§ Task description:
Reproduce the records word for word, from the first line to the line containing "Definition SUCC_TESTS : list".

§ Stored data:
(* ===== verification/TestDriver.v ===== *)
(** The test driver user/src/bin/usertests.rs: the argument array it gives to [exec], and its
    verdict.

    A string of the source ends with its terminator; here it is left out, so that the
    placeholder of an absent argument is the empty string.  What a test does is a
    parameter: its exit code, by way of [fork], [exec] and [waitpid]. *)

From stdpp Require Import strings.
From S2P Require Import Prelude.

#[local] Open Scope string_scope.
#[local] Open Scope list_scope.
#[local] Open Scope Z_scope.

(** The placeholder of an argument that is absent. *)
Definition NUL : string := EmptyString.

(** [(app_name, argv_1, argv_2, argv_3, exit_code)] *)
Record test := mkTest { app_name : string; argv_1 : string; argv_2 : string; argv_3 : string; expected : Z }.

Definition SUCC_TESTS : list test :=
  [mkTest "adder_atomic" NUL NUL NUL 0; mkTest "adder_mutex_blocking" NUL NUL NUL 0; mkTest "adder_mutex_spin" NUL NUL NUL 0;
   mkTest "adder_peterson_spin" NUL NUL NUL 0; mkTest "adder_peterson_yield" NUL NUL NUL 0;
   mkTest "barrier_condvar" NUL NUL NUL 0; mkTest "barrier_fail" NUL NUL NUL 0; mkTest "filetest_simple" NUL NUL NUL 0;
   mkTest "cat" "filea" NUL NUL 0; mkTest "cmdline_args" "1" "2" "3" 0; mkTest "condsync_condvar" NUL NUL NUL 0;
   mkTest "condsync_sem" NUL NUL NUL 0; mkTest "early_exit" NUL NUL NUL 0; mkTest "early_exit2" NUL NUL NUL 0;
   mkTest "eisenberg" NUL NUL NUL 0; mkTest "exit" NUL NUL NUL 0; mkTest "fantastic_text" NUL NUL NUL 0;
   mkTest "forktest_simple" NUL NUL NUL 0; mkTest "forktest" NUL NUL NUL 0; mkTest "forktest2" NUL NUL NUL 0;
   mkTest "forktree" NUL NUL NUL 0; mkTest "hello_world" NUL NUL NUL 0; mkTest "huge_write" NUL NUL NUL 0;
   mkTest "matrix" NUL NUL NUL 0; mkTest "mpsc_sem" NUL NUL NUL 0; mkTest "peterson" NUL NUL NUL 0;
   mkTest "phil_din_mutex" NUL NUL NUL 0; mkTest "pipe_large_test" NUL NUL NUL 0; mkTest "pipetest" NUL NUL NUL 0;
   mkTest "run_pipe_test" NUL NUL NUL 0; mkTest "sig_simple" NUL NUL NUL 0; mkTest "sig_simple2" NUL NUL NUL 0;
   mkTest "sig_tests" NUL NUL NUL 0; mkTest "sleep_simple" NUL NUL NUL 0; mkTest "sleep" NUL NUL NUL 0;
   mkTest "stackful_coroutine" NUL NUL NUL 0; mkTest "stackless_coroutine" NUL NUL NUL 0; mkTest "sync_sem" NUL NUL NUL 0;
   mkTest "threads_arg" NUL NUL NUL 0; mkTest "threads" NUL NUL NUL 0; mkTest "usertests_simple" NUL NUL NUL 0;
   mkTest "yield" NUL NUL NUL 0].

Definition FAIL_TESTS : list test :=
  [mkTest "adder_simple_spin" NUL NUL NUL (-6); mkTest "adder_simple_yield" NUL NUL NUL (-6); mkTest "adder" NUL NUL NUL (-6);
   mkTest "priv_csr" NUL NUL NUL (-4); mkTest "priv_inst" NUL NUL NUL (-4); mkTest "stack_overflow" NUL NUL NUL (-11);
   mkTest "store_fault" NUL NUL NUL (-11); mkTest "until_timeout" NUL NUL NUL (-6)].

(** A pointer of [arr] is null or points to a string. *)
Definition arr (t : test) : list (option string) :=
  if bool_decide (argv_1 t <> NUL) then
    if bool_decide (argv_2 t <> NUL) then
      if bool_decide (argv_3 t <> NUL) then [Some (app_name t); Some (argv_1 t); Some (argv_2 t); Some (argv_3 t)]
      else [Some (app_name t); Some (argv_1 t); Some (argv_2 t); None]
    else [Some (app_name t); Some (argv_1 t); None; None]
  else [Some (app_name t); None; None; None].

(** What [sys_exec] reads from there on, up to the first null pointer. *)
Fixpoint exec_reads (words : list (option string)) : option (list string) :=
  match words with
  | [] => None
  | None :: _ => Some []
  | Some s :: rest => (fun l => s :: l) <$> exec_reads rest
  end.

Section driver.
Context (exit_code : string -> list (option string) -> Z).

Definition passes (t : test) : bool := exit_code (app_name t) (arr t) =? expected t.

Definition run_tests (tests : list test) : Z := foldl (fun pass_num t => if passes t then pass_num + 1 else pass_num) 0 tests.

Definition main : Z :=
  let succ_num := run_tests SUCC_TESTS in
  let err_num := run_tests FAIL_TESTS in
  if (succ_num =? Z.of_nat (length SUCC_TESTS)) && (err_num =? Z.of_nat (length FAIL_TESTS)) then 0 else -1.

Lemma run_tests_count tests : run_tests tests = Z.of_nat (length (filter (fun t => passes t = true) tests)).
Proof.
  unfold run_tests. assert (H : forall n, foldl (fun pass_num t => if passes t then pass_num + 1 else pass_num) n tests =
    n + Z.of_nat (length (filter (fun t => passes t = true) tests))); [|apply H].
  induction tests as [|t tests IH]; intros n; cbn [foldl]; [cbn; lia|]. rewrite IH, filter_cons. destruct (passes t); case_decide; cbn [length]; (done || lia).
Qed.

Lemma filter_all {A} (P : A -> Prop) `{forall x, Decision (P x)} l : length (filter P l) = length l <-> Forall P l.
Proof.
  induction l as [|x l IH]; [by split|]. rewrite filter_cons, Forall_cons. pose proof (length_filter P l) as Hl. case_decide; cbn [length]; split; intros; [|f_equal; tauto|lia|tauto].
  split; [done|]. apply IH. lia.
Qed.

(** The driver reports success exactly when every test ends with the code its table says. *)
Theorem usertests_verdict : main = 0 <-> Forall (fun t => exit_code (app_name t) (arr t) = expected t) (SUCC_TESTS ++ FAIL_TESTS).
Proof.
  unfold main. rewrite !run_tests_count, Forall_app.
  assert (Hf : forall l, Z.of_nat (length (filter (fun t => passes t = true) l)) = Z.of_nat (length l) <-> Forall (fun t => exit_code (app_name t) (arr t) = expected t) l).
  { intros l. rewrite Nat2Z.inj_iff, filter_all. unfold passes. split; intros Hl; (eapply Forall_impl; [exact Hl|]); intros t; apply Z.eqb_eq. }
  rewrite <- !Hf. destruct (Z.eqb_spec (Z.of_nat (length (filter (fun t => passes t = true) SUCC_TESTS))) (Z.of_nat (length SUCC_TESTS))),
    (Z.eqb_spec (Z.of_nat (length (filter (fun t => passes t = true) FAIL_TESTS))) (Z.of_nat (length FAIL_TESTS))); cbn [andb]; naive_solver.
Qed.
End driver.

(** ** The argument array *)

Definition arguments (t : test) : list string := app_name t :: filter (fun s => s <> NUL) [argv_1 t; argv_2 t; argv_3 t].

(** With two arguments or fewer the kernel reads exactly those, whatever is behind the array;
    with three, the array has no terminator and it goes on with what is behind. *)
Lemma usertests_arguments t rest :
  (argv_1 t = NUL -> argv_2 t = NUL) -> (argv_2 t = NUL -> argv_3 t = NUL) ->
  exec_reads (arr t ++ rest) = if bool_decide (argv_3 t = NUL) then Some (arguments t) else (fun l => arguments t ++ l) <$> exec_reads rest.
Proof.
  intros H1 H2. unfold arr, arguments. destruct t as [n a b c e]. cbn [app_name argv_1 argv_2 argv_3] in *.
  destruct (decide (a = NUL)) as [->|Ha]; [rewrite H1, H2 by auto; done|]. destruct (decide (b = NUL)) as [->|Hb].
  - rewrite H2 by done. rewrite bool_decide_true by done. rewrite !filter_cons, filter_nil, decide_True, !decide_False by auto. done.
  - rewrite !bool_decide_true by done. destruct (decide (c = NUL)) as [->|Hc].
    + rewrite bool_decide_false, bool_decide_true by auto. rewrite !filter_cons, filter_nil, !decide_True, decide_False by auto. done.
    + rewrite bool_decide_true, bool_decide_false by done. rewrite !filter_cons, filter_nil, !decide_True by auto. cbn [app exec_reads]. by destruct (exec_reads rest).
Qed.

(** One test of the tables has three. *)
Example usertests_overrun :
  filter (fun t => argv_3 t <> NUL) (SUCC_TESTS ++ FAIL_TESTS) = [mkTest "cmdline_args" "1" "2" "3" 0].
Proof. vm_compute. reflexivity. Qed.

§ Task output:
(* ===== verification/TestDriver.v ===== *)
(** The test driver user/src/bin/usertests.rs: the argument array it gives to [exec], and its
    verdict.

    A string of the source ends with its terminator; here it is left out, so that the
    placeholder of an absent argument is the empty string.  What a test does is a
    parameter: its exit code, by way of [fork], [exec] and [waitpid]. *)

From stdpp Require Import strings.
From S2P Require Import Prelude.

#[local] Open Scope string_scope.
#[local] Open Scope list_scope.
#[local] Open Scope Z_scope.

(** The placeholder of an argument that is absent. *)
Definition NUL : string := EmptyString.

(** [(app_name, argv_1, argv_2, argv_3, exit_code)] *)
Record test := mkTest { app_name : string; argv_1 : string; argv_2 : string; argv_3 : string; expected : Z }.

Definition SUCC_TESTS : list test :=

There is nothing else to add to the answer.